Seminar

Inspecting the Mechanism: Leverage and the Great Recession in the Eurozone

Philippe Martin (Sciences Po.)

March 16, 2015, 17:00–18:30

Room MS 001

Macroeconomics Seminar

Abstract

We provide a first comprehensive account of the dynamics of Eurozone countries from the creation of the Euro to the Great recession. We model each country as an open economy within a monetary union and analyze the dynamics of private leverage, fiscal policy and spreads. A parsimonious model can replicate the time-series of nominal GDP, employment, and net exports of Eurozone countries between 2000 and 2012. We then ask how periphery countries would have fared with: (i) more conservative fiscal policies; (ii) macro-prudential tools to control private leverage; (iii) a central bank acting earlier to limit financial segmentation; and (iv) effective fiscal devaluation.
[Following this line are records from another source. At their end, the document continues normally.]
(* ===== verification/Mining.v ===== *)
(** * Mining on the live chain (core/producer.go, node/node.go)

    The producer is a goroutine beside the protocols: it reads the head, the
    head state, the pool and the clock one after the other, builds and seals a
    candidate, and inserts it like any other block.  Its own state holds the
    count of blocks won; [won] counts one more in whatever state the caller
    keeps it. *)
From stdpp Require Import base numbers list gmap.
From Stdlib Require Import ZArith Lia Strings.Byte.
From S2P Require Import Prelude Common Types VmBase Precompiles Vm State Transition Pow Producer Json JsonCodec Store Schema Mempool.
From S2P Require Import Blockchain Scorer P2p.
#[local] Open Scope Z_scope.
#[local] Open Scope list_scope.
#[local] Open Scope act_scope.

Definition IsMiningAborted (e : error) : bool := match e with ErrMiningAborted => true | _ => false end.

Section Mining.
Context `{Crypto} `{Bn256} {D S : Type} `{KV D} (env : Env D) (won : S -> S).

Definition act_call {A} (r : callres error A) : act D S A := fun n => (n, r).

(** [pool.Pending(snapshot, gasLimit)] *)
Definition poolPending (snapshot : State) (gasLimit : Z) : act D S (list Transaction) := on_shared env (fun k s =>
  (s, match Pending (pool s) snapshot gasLimit (poolOrders env k 0 0) with
      | Some (Ok txs) => Returns txs
      | Some (Err e) => Raises e
      | Some Panic => Panics
      | None => OutOfFuel
      end)).

(** Each reading takes its own lock. *)
Definition buildUnsealed (coinbase : Address) : act D S (Block * Z) :=
  let@ parent := look env (fun s => Ok (Head (chain s))) in
  let@ st := look env (fun s => headState (chain s)) in
  let@ txs := poolPending (State_Copy st) (h_GasLimit (b_Header parent)) in
  let@ now := ask (fun k => Returns (UnixMilli env k)) in
  let@ diff := on_chain env (fun _ => RequiredDifficulty (b_Header parent)) in
  let@ sp := look env (fun s => Ok (split (chain s))) in
  act_call (BuildUnsealed sp (b_Header parent) st (fun _ => diff) (fun _ _ => txs) coinbase now).

(** [stop k] is whether the watcher has closed the channel at the [k]-th check. *)
Definition build (coinbase : Address) (fuel : nat) (stop : nat -> bool) : act D S Block :=
  let@ (blk, _) := buildUnsealed coinbase in
  match mine fuel (mkHeaderObj (b_Header blk) None) stop with
  | Some (true, o) => act_ret (mkBlock (ho_header o) (b_Txs blk))
  | Some (false, _) => act_fail ErrMiningAborted
  | None => act_fuel
  end.

(** [pool.Remove(txs)] *)
Definition poolRemove (txs : list Transaction) : act D S unit := on_shared env (fun k s =>
  (with_pool (Mempool_Remove (pool s) txs (journalOK env k)) s, Returns tt)).

Definition Commit (b : Block) : act D S unit :=
  let@ _ := insertBlock env (b_Header b) (map Some (b_Txs b)) in
  let@ _ := on_own (fun s => (won s, tt)) in
  let@ _ := poolRemove (b_Txs b) in
  emit (E_Mined (Block_Hash b)).

Definition Seal (coinbase : Address) (fuel : nat) (stop : nat -> bool) : act D S Block :=
  let@ block := build coinbase fuel stop in
  let@ _ := Commit block in
  act_ret block.

(** One turn of [produce]: the block mined, or none (nothing to mine, an empty candidate, a lost race). *)
Definition produceOnce (emptyBlocks : bool) (coinbase : Address) (fuel : nat) (stop : nat -> bool) : act D S (option Block) :=
  let@ n := look env (fun s => Ok (Mempool_Len (pool s))) in
  if negb emptyBlocks && (n =? 0) then act_ret None
  else
    let@ r := attempt (build coinbase fuel stop) in
    match r with
    | inl _ => act_ret None
    | inr blk =>
        if negb emptyBlocks && (len (b_Txs blk) =? 0) then act_ret None
        else
          let@ r := attempt (Commit blk) in
          match r with
          | inl _ => act_ret None
          | inr _ => act_ret (Some blk)
          end
    end.

End Mining.
Lemma pushed_parked h e g : queue_shape g -> parked (pushed h e g) ≡ₚ e :: parked g.
Proof.
  intros Hs. unfold parked, pushed. cbn [with_queue orphans orphanOrder]. destruct (orphans g !! h) as [es|] eqn:E.
  - assert (h ∈ orphanOrder g) as [order Hp]%elem_of_Permutation by (apply (qs_keys g Hs); by rewrite E).
    pose proof (qs_order g Hs) as Hnd. rewrite Hp in Hnd. apply NoDup_cons in Hnd as [Hh _].
    rewrite Hp. rewrite !parkedIn_delete by done. rewrite lookup_insert_eq, E, delete_insert_eq. cbn [default from_option id].
    by rewrite <- app_assoc, Permutation_middle.
  - rewrite parkedIn_app. assert (h ∉ orphanOrder g) as Hh by (rewrite (qs_keys g Hs), E; by intros [? ?]).
    rewrite (parkedIn_ext _ (orphans g)) by (intros x Hx; rewrite lookup_insert_ne; [done|by intros ->]).
    unfold parkedIn at 2. cbn. rewrite lookup_insert_eq. cbn. by rewrite Permutation_app_comm.
Qed.

Lemma pushed_shape b from size g :
  queue_shape g -> Q b -> from <> [] -> orphanBytesOf b = Some size ->
  existsb (fun e => array_eqb (wire_Hash (oe_blk e)) (wire_Hash b)) (default [] (orphans g !! ParentHash (w_Header b))) = false ->
  queue_shape (pushed (ParentHash (w_Header b)) (mkOrphan b from size) g).
Proof.
  intros Hs HQ Hfrom Esz Hdup. set (h := ParentHash (w_Header b)) in *. set (e := mkOrphan b from size).
  pose proof (pushed_parked h e g Hs) as Hp. split.
  - cbn. destruct (orphans g !! h) as [es|] eqn:E; [apply Hs|]. apply NoDup_app. split; [apply Hs|]. split; [|apply NoDup_singleton].
    intros x Hx Hin%list_elem_of_singleton. subst x. apply (qs_keys g Hs) in Hx as [? Hx]. by rewrite E in Hx.
  - intros x. cbn. destruct (decide (x = h)) as [->|Hne].
    + rewrite lookup_insert_eq. split; [by eauto|]. intros _. destruct (orphans g !! h) as [es|] eqn:E; [|set_solver].
      apply (qs_keys g Hs). by rewrite E.
    + rewrite lookup_insert_ne by done. rewrite <- (qs_keys g Hs). destruct (orphans g !! h); [done|]. set_solver.
  - intros x es. cbn. intros [[<- <-]|[Hne E]]%lookup_insert_Some; [|by apply Hs]. split; [by destruct (default [] _)|].
    destruct (orphans g !! h) as [es|] eqn:E; cbn [default from_option id] in *.
    + destruct (qs_bucket g Hs h es E) as (_ & Hnd & Hall). rewrite map_app. split.
      * apply NoDup_app. split; [done|]. split; [|apply NoDup_singleton]. intros y Hy Hin%list_elem_of_singleton. subst y.
        apply list_elem_of_fmap in Hy as (e' & Ee & He'). apply Bool.not_true_iff_false in Hdup. apply Hdup, existsb_exists.
        exists e'. split; [by apply list_elem_of_In|]. by apply array_eqb_eq.
      * apply Forall_app. split; [done|]. by repeat constructor.
    + split; [apply NoDup_singleton|]. by repeat constructor.
  - rewrite Hp. apply (charge_charged _ _ _ e), Hs.
Qed.

Lemma pushed_bounds h e g :
  queue_bounds g -> orphanCount g < maxOrphans g -> orphanBytes g + oe_size e <= maxOrphanBytes g ->
  default 0 (orphansByPeer g !! oe_from e) < maxOrphansPerPeer g -> queue_bounds (pushed h e g).
Proof.
  intros [B1 B2 B3] Hc Hb Hp. split; cbn; [lia|done|]. intros p n. intros [[<- <-]|[_ E]]%lookup_insert_Some; [lia|by eapply B3].
Qed.

Lemma queueOrphan_ok b from g :
  queue_ok g -> Q b -> from <> [] -> is_Some (orphanBytesOf b) ->
  exists g' bad, queueOrphan b from g = Some (g', bad) /\ queue_ok g' /\ same_limits g g'.
Proof.
  intros (Hmax & Hs & Hb) HQ Hfrom [size Esz]. unfold queueOrphan. destruct (existsb _ _) eqn:Edup; [by exists g, false|].
  destruct (Z.leb_spec (maxOrphansPerPeer g) (default 0 (orphansByPeer g !! from))) as [|Hquota]; [by exists g, true|]. rewrite Esz.
  destruct (evictLoop_ok (orphanOrder g) size g Hs eq_refl) as (Hs' & Hlim & [pre Hpre] & Hsub & Hroom).
  set (g' := evictLoop (orphanOrder g) size g) in *. pose proof (bounds_sub g g' pre Hs Hs' Hlim Hpre Hb) as Hb'.
  pose proof Hlim as (L1 & L2 & L3). destruct (Z.ltb_spec (maxOrphanBytes g') (orphanBytes g' + size)) as [|Hfit].
  { exists g', true. split_and!; [done| |done]. split_and!; [by rewrite L1|done|done]. }
  set (e := mkOrphan b from size). exists (with_stats (bump Orphaned (g_Stats g')) (pushed (ParentHash (w_Header b)) e g')), false.
  split; [done|]. split; [|done]. split; [cbn; by rewrite L1|]. split.
  - apply shape_stats, pushed_shape; [done..|]. apply Bool.not_true_iff_false. intros (x & Hx & Ex)%existsb_exists.
    apply Bool.not_true_iff_false in Edup. apply Edup, existsb_exists. exists x. split; [|done].
    destruct (orphans g' !! ParentHash (w_Header b)) as [es|] eqn:E; [|done]. by rewrite (lookup_weaken _ _ _ _ E Hsub).
  - apply bounds_stats, (pushed_bounds _ e g' Hb'); [|done|].
    + destruct Hroom as [[Hr _]|Hr]; [lia|]. destruct (qs_charged g' Hs') as [-> _ _]. unfold parked. rewrite Hr, L1. unfold parkedIn. cbn [map concat]. rewrite len_nil. lia.
    + pose proof (share_sub g g' pre from Hs Hs' Hpre). cbn. lia.
Qed.

(** ** Releasing the blocks that wait *)

Lemma removeFirst_perm h l : h ∈ l -> l ≡ₚ h :: removeFirst h l.
Proof.
  induction l as [|x l IH]; [by intros ?%not_elem_of_nil|]. cbn. destruct (array_eqb x h) eqn:E; [apply array_eqb_eq in E; by subst|].
  intros [->|Hin]%elem_of_cons; [by rewrite (proj2 (array_eqb_eq x x) eq_refl) in E|]. rewrite <- Permutation_swap. f_equiv. by apply IH.
Qed.

Lemma takeWaiting_ok h g :
  queue_ok g ->
  let (g', es) := takeWaiting h g in
  queue_ok g' /\ same_limits g g' /\ len (parked g) = len es + len (parked g')
  /\ Forall (fun e => ParentHash (w_Header (oe_blk e)) = h /\ orphanBytesOf (oe_blk e) = Some (oe_size e) /\ oe_from e <> [] /\ Q (oe_blk e)) es.
Proof.
  intros (Hmax & Hs & Hb). unfold takeWaiting. destruct (orphans g !! h) as [es|] eqn:E; [|split_and!; done || by apply Forall_nil_2].
  destruct (qs_bucket g Hs h es E) as (Hne & _ & Hall).
  assert (h ∈ orphanOrder g) as Hin by (apply (qs_keys g Hs); by rewrite E).
  destruct (without_shape g h (removeFirst h (orphanOrder g)) Hs (removeFirst_perm h _ Hin)) as [Hs' Hp].
  unfold without in Hs', Hp. rewrite E in Hs', Hp. cbn [default from_option id] in Hs', Hp. destruct es as [|e es]; [done|].
  split_and!; [|done| |done].
  - split_and!; [done|done|]. by apply (bounds_sub g _ (e :: es)).
  - rewrite <- len_app. unfold len. by rewrite Hp.
Qed.
End Queue.
(* ===== verification/GossipProps.v ===== *)
(** * Block gossip on hostile input

    Whatever bytes peers send, and whatever the rest of the node does
    meanwhile: the handler ends, the chain stays one a node can reach, and the
    orphan queue keeps its accounts and its bounds. *)
From stdpp Require Import base numbers list gmap.
From Stdlib Require Import ZArith Lia Strings.Byte.
From S2P Require Import Prelude Common Types VmBase Precompiles Vm VmProofs VmProps State StateInv Transition Pow Genesis Json JsonCodec JsonWide Store Schema SchemaProofs Producer Mempool MempoolProofs.
From S2P Require Import Blockchain ChainInv ChainInsert ChainOpen ChainProps Scorer P2p P2pProofs Gossip GossipProofs.
#[local] Open Scope Z_scope.
#[local] Open Scope list_scope.
#[local] Open Scope act_scope.

Section Handler.
Context `{Crypto} `{Bn256} {D : Type} `{KVLaws D} (net : network) (env : Env D).
Context (He : env_ok net env) (Hn : wf_network net).

(** A block with a header of the network, as a message can carry it. *)
Definition wire_offered (b : wireBlock) : Prop := offered (n_headers net) (mkRawBlock (Some (w_Header b)) (w_Txs b)).

Abbreviation gsane := (sane net (queue_ok wire_offered)).
Abbreviation gruns := (runs net (queue_ok wire_offered)).
Abbreviation quiet := (fun (_ : error) (_ : Node D Gossip) => False).

Lemma count_runs c (n : Node D Gossip) : gsane n -> gruns (count c) (fun _ n' => parked (own n') = parked (own n)) quiet n.
Proof. intros Hs. apply runs_own; [done| |done]. apply queue_stats, Hs. Qed.

Lemma penalize_runs from (n : Node D Gossip) :
  gsane n -> from <> [] -> gruns (penalize env from) (fun _ n' => parked (own n') = parked (own n)) quiet n.
Proof.
  intros Hs Hf. unfold penalize. eapply runs_bind; [by apply count_runs|]. intros [] n1 Hs1 E1. cbn in E1.
  eapply runs_weaken; [by apply score_runs| |done]. intros [] n2 E2. cbn in *. by rewrite E2.
Qed.

(** What is known of an entry that left the queue. *)
Definition released (e : orphanEntry) : Prop := oe_from e <> [] /\ wire_offered (oe_blk e).

Lemma insertWaiting_runs es (n : Node D Gossip) :
  gsane n -> Forall released es ->
  gruns (insertWaiting env es) (fun hs n' => parked (own n') = parked (own n) /\ (length hs <= length es)%nat) quiet n.
Proof.
  intros Hs Hes. revert n Hs. induction Hes as [|e es [Hf Ho] Hes IH]; intros n Hs; cbn [insertWaiting]; [by apply runs_ret|].
  assert (forall n1, gsane n1 -> parked (own n1) = parked (own n) -> gruns (insertWaiting env es)
    (fun hs n' => parked (own n') = parked (own n) /\ (length hs <= length (e :: es))%nat) quiet n1) as Hrest.
  { intros n1 Hs1 E1. eapply runs_weaken; [by apply IH| |done]. intros hs n2 [E2 Hl]. cbn. rewrite E2. split; [done|lia]. }
  eapply runs_bind; [eapply runs_attempt; by apply insertBlock_runs|]. intros r n1 Hs1 Hr. destruct r as [er|[]].
  - destruct Hr as [E1 _]. assert (gruns (let@ _ := penalize env (oe_from e) in insertWaiting env es)
      (fun hs n' => parked (own n') = parked (own n) /\ (length hs <= length (e :: es))%nat) quiet n1) as Hpen.
    { eapply runs_bind; [by apply penalize_runs|]. intros [] n2 Hs2 E2. cbn in E2. apply Hrest; [done|]. by rewrite E2, E1. }
    destruct er; try exact Hpen. apply Hrest; [done|]. by rewrite E1.
  - destruct Hr as [Hr _]. eapply runs_bind; [by apply count_runs|]. intros [] n2 Hs2 E2. cbn in E2.
    eapply runs_bind; [by apply IH|]. intros hs n3 Hs3 [E3 Hl]. apply runs_ret; [done|]. cbn. rewrite E3, E2, Hr. split; [done|lia].
Qed.

(** The loop ends: a round takes one hash off the list, and puts back no more than it took off the queue. *)
Lemma resolveLoop_runs fuel queue (n : Node D Gossip) :
  gsane n -> (length (parked (own n)) + length queue <= fuel)%nat -> gruns (resolveLoop env fuel queue) (fun _ _ => True) quiet n.
Proof.
  revert queue n. induction fuel as [|fuel IH]; intros [|h queue] n Hs Hfuel; cbn [resolveLoop length] in *; try (by apply runs_ret); [lia|].
  pose proof (takeWaiting_ok wire_offered h (own n) (proj1 Hs)) as Ht. destruct (takeWaiting h (own n)) as [g' es] eqn:Et.
  destruct Ht as (Hq & _ & Hlen & Hall).
  eapply runs_bind; [apply (runs_own _ _ _ (fun es' n' => es' = es /\ own n' = g')); rewrite ?Et; done|]. intros es' n1 Hs1 [-> E1].
  eapply runs_bind; [apply insertWaiting_runs; [done|]; eapply Forall_impl; [exact Hall|]; by intros e (_ & _ & ? & ?)|].
  intros hs n2 Hs2 [E2 Hl]. apply IH; [done|]. rewrite E2, E1, length_app. unfold len in Hlen. lia.
Qed.
Lemma mined_block_is_head_witness :
  exists n1 b n2, build (smallEnv 241000) (array_of 20 [x09]) 10 (fun _ => false) soloNode = (n1, Returns b)
    /\ Commit (smallEnv 241000) Z.succ b n1 = (n2, Returns tt) /\ Head (chain (shared n2)) = b /\ own n2 = 1.
Proof.
  assert (match build (smallEnv 241000) (array_of 20 [x09]) 10 (fun _ => false) soloNode with
          | (_, Returns b) => bool_decide (b_Header b = a1) | _ => false end = true) as Hb by (vm_compute; reflexivity).
  pose proof (mined_block_is_head small (smallEnv 241000) Z.succ (array_of 20 [x09]) 10 (fun _ => false) soloNode small_wf Memory_reliable
    (solo_alone _) chain0_reachable (empty_minable _)) as HM.
  destruct (build _ _ _ _ soloNode) as [n1 [b| | |]]; [|discriminate Hb..].
  destruct HM as (_ & _ & _ & HM).
  - apply solo_clock; [lia|vm_compute; reflexivity].
  - vm_compute. discriminate.
  - apply bool_decide_eq_true in Hb. destruct HM as (n2 & Ec & Eh & _ & Eo & _).
    { rewrite Hb. exact (list_elem_of_lookup_2 smallHeaders 1 a1 eq_refl). }
    exists n1, b, n2. split; [reflexivity|]. split; [exact Ec|]. split; [exact Eh|exact Eo].
Defined.
Record persistState : Type := mkPState {
  ps_Balances : gmap (list byte) (list byte);
  ps_Pending : list persistBlock;
  ps_TotalShares : Z;
  ps_TotalBlocks : Z;
  ps_TotalOrphan : Z;
  ps_TotalPaid : list byte;
}.

#[local] Notation "'let*' x ':=' o 'in' k" := (mbind (fun x => k) o) (at level 10, x name, o at level 200, k at level 200).

Definition persistBlockC : codec persistBlock := structC (mkPBlock 0 [] ∅)
  (fun b => [(str "height", enc (uintC 64) (pb_Height b)); (str "hash", enc stringC (pb_Hash b));
             (str "payouts", enc stringMapC (pb_Payouts b))])
  (fun ms cur =>
     let* height := field (uintC 64) (str "height") ms (pb_Height cur) in
     let* hash := field stringC (str "hash") ms (pb_Hash cur) in
     let* payouts := field stringMapC (str "payouts") ms (pb_Payouts cur) in
     Some (mkPBlock height hash payouts)).

Definition persistStateC : codec persistState := structC (mkPState ∅ [] 0 0 0 [])
  (fun s => [(str "balances", enc stringMapC (ps_Balances s)); (str "pending", enc (listC persistBlockC) (ps_Pending s));
             (str "totalShares", enc (uintC 64) (ps_TotalShares s)); (str "totalBlocks", enc (uintC 64) (ps_TotalBlocks s));
             (str "totalOrphans", enc (uintC 64) (ps_TotalOrphan s)); (str "totalPaidWei", enc stringC (ps_TotalPaid s))])
  (fun ms cur =>
     let* balances := field stringMapC (str "balances") ms (ps_Balances cur) in
     let* pending := field (listC persistBlockC) (str "pending") ms (ps_Pending cur) in
     let* shares := field (uintC 64) (str "totalShares") ms (ps_TotalShares cur) in
     let* blocks := field (uintC 64) (str "totalBlocks") ms (ps_TotalBlocks cur) in
     let* orphans := field (uintC 64) (str "totalOrphans") ms (ps_TotalOrphan cur) in
     let* paid := field stringC (str "totalPaidWei") ms (ps_TotalPaid cur) in
     Some (mkPState balances pending shares blocks orphans paid)).

Definition persistAmounts (m : gmap Address Z) : gmap (list byte) (list byte) := kmap Address_Hex (itoa <$> m).

Definition persistFound (fb : foundBlock) : persistBlock :=
  mkPBlock (fb_Height fb) (Hash_Hex (fb_Hash fb)) (persistAmounts (fb_Payouts fb)).

Definition persist (l : Ledger) : persistState :=
  mkPState (persistAmounts (balances l)) (map persistFound (pending l)) (totalShares l) (totalBlocks l) (totalOrphans l)
    (itoa (totalPaid l)).

(** What [saveLocked] writes. *)
Definition ledgerText (l : Ledger) : list byte := encodeIndent persistStateC (persist l).

(** The loops of [load] over a map of amounts, in the order of the walk. *)
Fixpoint loadAmounts (keys : list (list byte)) (m : gmap (list byte) (list byte)) (acc : gmap Address Z) : res (gmap Address Z) :=
  match keys with
  | [] => Ok acc
  | hex :: keys =>
      match AddressFromHex hex, setString10 (default [] (m !! hex)) with
      | Ok addr, Some v => loadAmounts keys m (<[addr := v]> acc)
      | _, _ => Err ErrLedger
      end
  end.

Section Load.
Context (walkText : gmap (list byte) (list byte) -> list (list byte)).
#[local] Open Scope go_scope.

Fixpoint loadPending (bs : list persistBlock) : res (list foundBlock) :=
  match bs with
  | [] => Ok []
  | pb :: bs =>
      match HashFromHex (pb_Hash pb) with
      | Ok h =>
          let? payouts := loadAmounts (walkText (pb_Payouts pb)) (pb_Payouts pb) ∅ in
          let? rest := loadPending bs in
          Ok (mkFound (pb_Height pb) h payouts :: rest)
      | _ => Err ErrLedger
      end
  end.

Definition loadLedger (data : list byte) : res Ledger :=
  match decodeJSON persistStateC data with
  | Ok ps =>
      let? bals := loadAmounts (walkText (ps_Balances ps)) (ps_Balances ps) ∅ in
      let? pend := loadPending (ps_Pending ps) in
      let paid := if len (ps_TotalPaid ps) =? 0 then 0 else default 0 (setString10 (ps_TotalPaid ps)) in
      Ok (mkLedger pend bals (ps_TotalShares ps) (ps_TotalBlocks ps) (ps_TotalOrphan ps) paid)
  | _ => Err ErrLedger
  end.

Definition emptyLedger : Ledger := mkLedger [] ∅ 0 0 0 0.

(** [load]: what reading the file gave, [None] when there is no such file. *)
Definition load (path : list byte) (read : res (option (list byte))) : res Ledger :=
  if len path =? 0 then Ok emptyLedger
  else
    let? r := read in
    match r with
    | None => Ok emptyLedger
    | Some data => loadLedger data
    end.

Definition NewServer (c : Config) (read : res (option (list byte))) : res Server :=
  let c := fillDefaults c in
  let? l := load (StatePath c) read in
  Ok (mkServer c 0 ∅ ZeroHash [] l ∅ [] 0 false (match read with Ok f => f | _ => None end)).

End Load.

(** ** The split of a reward *)

(** What a block of the pool's leaves to share out. *)
Definition potOf (c : Config) (height minerFees : Z) : Z :=
  let pot := BlockRewardAt height + minerFees in
  let pot := if 0 <? FeeBps c then pot - pot * FeeBps c / 10000 else pot in
  let pot := pot - payoutGasReserve in
  if pot <? 0 then 0 else pot.

(** [new(big.Int).SetUint64(v)] *)
Definition SetUint64 (v : Z) : Z := u64 v.

(** The shares counted, newest first: the sum of their work, and the work of each address. *)
Fixpoint pplnsWalk (window : Z) (newest : list share) (total : Z) (perAddr : gmap Address Z) : Z * gmap Address Z :=
  match newest with
  | [] => (total, perAddr)
  | sh :: rest =>
      if total <? window
      then
        let d := SetUint64 (sh_diff sh) in
        pplnsWalk window rest (total + d) (<[sh_addr sh := default 0 (perAddr !! sh_addr sh) + d]> perAddr)
      else (total, perAddr)
  end.

Definition pplns (c : Config) (shares : list share) (pot blockDiff : Z) : gmap Address Z :=
  let (total, perAddr) := pplnsWalk (SetUint64 blockDiff * SetUint64 (WindowFactor c)) (rev shares) 0 ∅ in
  if Z.sgn total =? 0 then ∅
  else omap (fun d => let amt := pot * d / total in if 0 <? Z.sgn amt then Some amt else None) perAddr.

(** The credit of a matured block. *)
Definition creditAll (bals payouts : gmap Address Z) : gmap Address Z := union_with (fun a b => Some (a + b)) bals payouts.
To perform these counterfactual experiments, we use U.S. states as a control group that did not suffer from a sudden stop. We find that periphery countries could have stabilized their employment if they had followed more conservative fiscal policies during the boom. This is especially true in Greece. For Ireland, however, given the size of the private leverage boom, such a policy would have required buying back almost all of the public debt. Macro-prudential policy would have been especially helpful in Ireland and Spain. However, in presence of a spending bias in fiscal rules, macro-prudential policies would have led to less prudent fiscal policies in the boom. If spreads had not spiked, employment would have been stabilized in all countries because they would not have been constrained into fiscal austerity. Finally, a fall in export prices - through a fiscal devaluation - would have enabled countries to attenuate the employment bust and to reduce their public debt.